Question #2: Are consuming these blue pigments good for you?
The Linus Pauling Institute at Oregon State University has a wonderful web site that explores dietary anthocyanins. These chemicals are part of a nutritional group of chemicals called the “flavonoids.” Flavonoids act as anti-oxidants in in vitro (“test tube”) studies, and they are proposed to function in a similar way inside an organism (although direct evidence is somewhat lacking since the chemical structure of these flavonoids are greatly changed by the time they get digested and absorbed into the blood stream (and possibly even processed and chopped up in the liver!)). Anti-oxidants reduce levels of free radicals (again, in “test tube” studies) and thus may play a role in reducing inflammation, cell and tissue damage (and maybe even programmed cell death (“apoptosis”)). These impacts could reduce the incidence and progression of heart disease, atherosclerosis, cancer, neurodegenerative diseases like Alzheimer’s or Parkinson’s disease, and maybe even be able to counteract the cellular wear and tear of aging. Again, though, clinical trials have not really shown that these antioxidant benefits are realized from the consumption of foods rich in these flavonoid molecules!
So, eat blueberries and drink red wine and dark beer because they taste good! If there is an extended benefit from them, so much the better!

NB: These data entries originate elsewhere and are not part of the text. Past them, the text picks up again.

(** * Electricity consumption dashboard: the data pipeline of [app.py]

    A shallow embedding of the column detection, the data preparation and the
    [update_dashboard] callback of [app.py], with the properties the
    specification states about them.

    The development has two models of the data.
    - The first keeps a row as a record and a number as an exact rational
      ([Qc]; NaN is [None]).  It is used for what does not depend on how
      numbers are rounded: which column a role gets, which rows a chart or a
      total is taken over, what the callback reads and writes, what the
      selector offers.
    - The second, [Machine], keeps a frame as its labelled, typed columns and
      computes as the script does: [int64] products that wrap around,
      binary64 division, multiplication and sums, and the digits [:.2f]
      prints for a binary64 value.  It is used for the values of
      [Energy_kWh] and [Cost], for the summary line and for line 43.

    Modelling conventions.
    - Strings are byte strings ([String.string], UTF-8 for the few non-ASCII
      literals of the script); [str.lower] acts on the ASCII letters, which
      is all the keyword tests of the script can observe.
    - A CSV cell read by pandas is a number, a text or an empty cell (NaN).
    - A timestamp ([datetime64]) is an integer; NaT is [None].
    - The parser inside [pd.to_datetime] and the order in which the library
      adds up a column are parameters: they are library code.
    - [LibraryError] stands for an exception raised inside pandas whose class
      is not tracked.
    - [col_map] is a Python dict with string keys: a [gmap string string]. *)

From Stdlib Require Import ZArith QArith Qabs Qcanon String Ascii DecimalString.
From Stdlib Require Import Floats.
From stdpp Require Import gmap strings list sorting.
(** [np.round(x)] with no decimals: round to the nearest integer, ties to
    even, keeping the sign (numpy calls C's [rint]). *)
Definition np_round (x : float64) : float64 :=
  match x with
  | S754_finite s m e =>
      if 0 <=? e then x
      else
        let n := round_half_even (Zpos m) (- e) in
        if n =? 0 then S754_zero s
        else binary_normalize prec emax (cond_Zopp s n) 0 s
  | _ => x
  end.

(** [int(x)]: truncation towards zero; NaN and the infinities raise. *)
Definition int_of_float (x : float64) : result Z :=
  match x with
  | S754_zero _ => Ok 0
  | S754_finite s m e => Ok (cond_Zopp s (Z.shiftl (Zpos m) e))
  | S754_infinity _ => Raise OverflowError
  | S754_nan => Raise ValueError
  end.

(** ** Notions the facts about binary64 are stated with *)

(** A shifted mantissa has lost a bit that was set. *)
Definition inexact (r : shr_record) : bool := shr_r r || shr_s r.

(** The exponent a mantissa [m] at exponent [e] is rounded to: the canonical
    exponent of binary64. *)
Definition cexp (m e : Z) : Z := fexp prec emax (Zdigits2 m + e).

(** One when the exact value lies above the mantissa it is located at. *)
Definition delta (l : location) : Z :=
  match l with
  | loc_Exact => 0
  | loc_Inexact _ => 1
  end.

(** [repr x v]: [x] is a valid binary64, finite and not negative, of value
    [v * 2^-1074]. *)
Definition repr (x : float64) (v : Z) : Prop :=
  match x with
  | S754_zero _ => v = 0
  | S754_finite false m e => bounded prec emax m e = true ∧ v = Zpos m * 2 ^ (e + 1074)
  | _ => False
  end.

(** ** make_shells

    The notebook runs on a Python 3 kernel: [total_nodes/num_shells] is the
    true division, and the loop index [i] is an [int]. *)

Module Shells.
Section Shells.
Context {A : Type}.

(** The loop state: the list [shells] and the variable [nodes]. *)
Abbreviation state := (list (list A) * list A)%type.

(** [num_nodes] of iteration [i]. *)
Definition num_nodes (nodes_per_shell : float64) (i : Z) : result Z :=
  let this_shell := nodes_per_shell in
  let from_inner :=
    if i =? 1 then float_of_int 0
    else np_round (SF64mul nodes_per_shell
                     (SF64div (float_of_int (i - 1)) (float_of_int i))) in
  let to_outer :=
    np_round (SF64mul nodes_per_shell
                (SF64div (float_of_int i) (float_of_int (i + 1)))) in
  int_of_float (SF64sub (SF64add from_inner this_shell) to_outer).

(** The body of the [for] loop at index [i]. *)
Definition shell_body (num_shells : Z) (nodes_per_shell : float64)
    (st : state) (i : Z) : result state :=
  let '(shells, nodes) := st in
  n ← num_nodes nodes_per_shell i;
  if i =? num_shells then
    shells' ← setitem shells (i - 1) nodes;
    Ok (shells', nodes)
  else
    shells' ← setitem shells (i - 1) (slice_to nodes n);
    Ok (shells', slice_from nodes n).

(** [make_shells(num_shells, nodes)]; the unused [added_nodes] is left out. *)
Definition make_shells (num_shells : Z) (nodes : list A) : result (list (list A)) :=
  let total_nodes := Z.of_nat (length nodes) in
  let shells := list_repeat [] num_shells in
  nodes_per_shell ← np_round <$> true_div total_nodes num_shells;
  st ← for_each (shell_body num_shells nodes_per_shell)
          (enumerate_from_1 shells) (shells, nodes);
  Ok (fst st).

End Shells.
End Shells.

(** ** Notions the properties of [make_shells] are stated with *)

(** [nodes_per_shell] as the function computes it. *)
Definition nodes_per_shell (total_nodes num_shells : Z) : float64 :=
  np_round (SF64div (float_of_int total_nodes) (float_of_int num_shells)).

Adams finishes up his 2011 Washington City Paper article with an interesting speculation: what if chlorophyll had not become the key pigment in photosynthetic energy transduction in plants? There are other pigments that can capture the energy from wavelengths of light: retinol, for example. Retinol reflects not the green wavelengths like chlorophyll, but, instead, the purple. Plants, then, in our hypothetical world of retinol-based photosynthesis would be purple instead of green! Looking at the Chevreul Wheel of color for the opposing color to purple we find a mix of green and yellow! In this retinol world, then, most fruit and vegetables would be chartreus! (a very unsettling proposition!)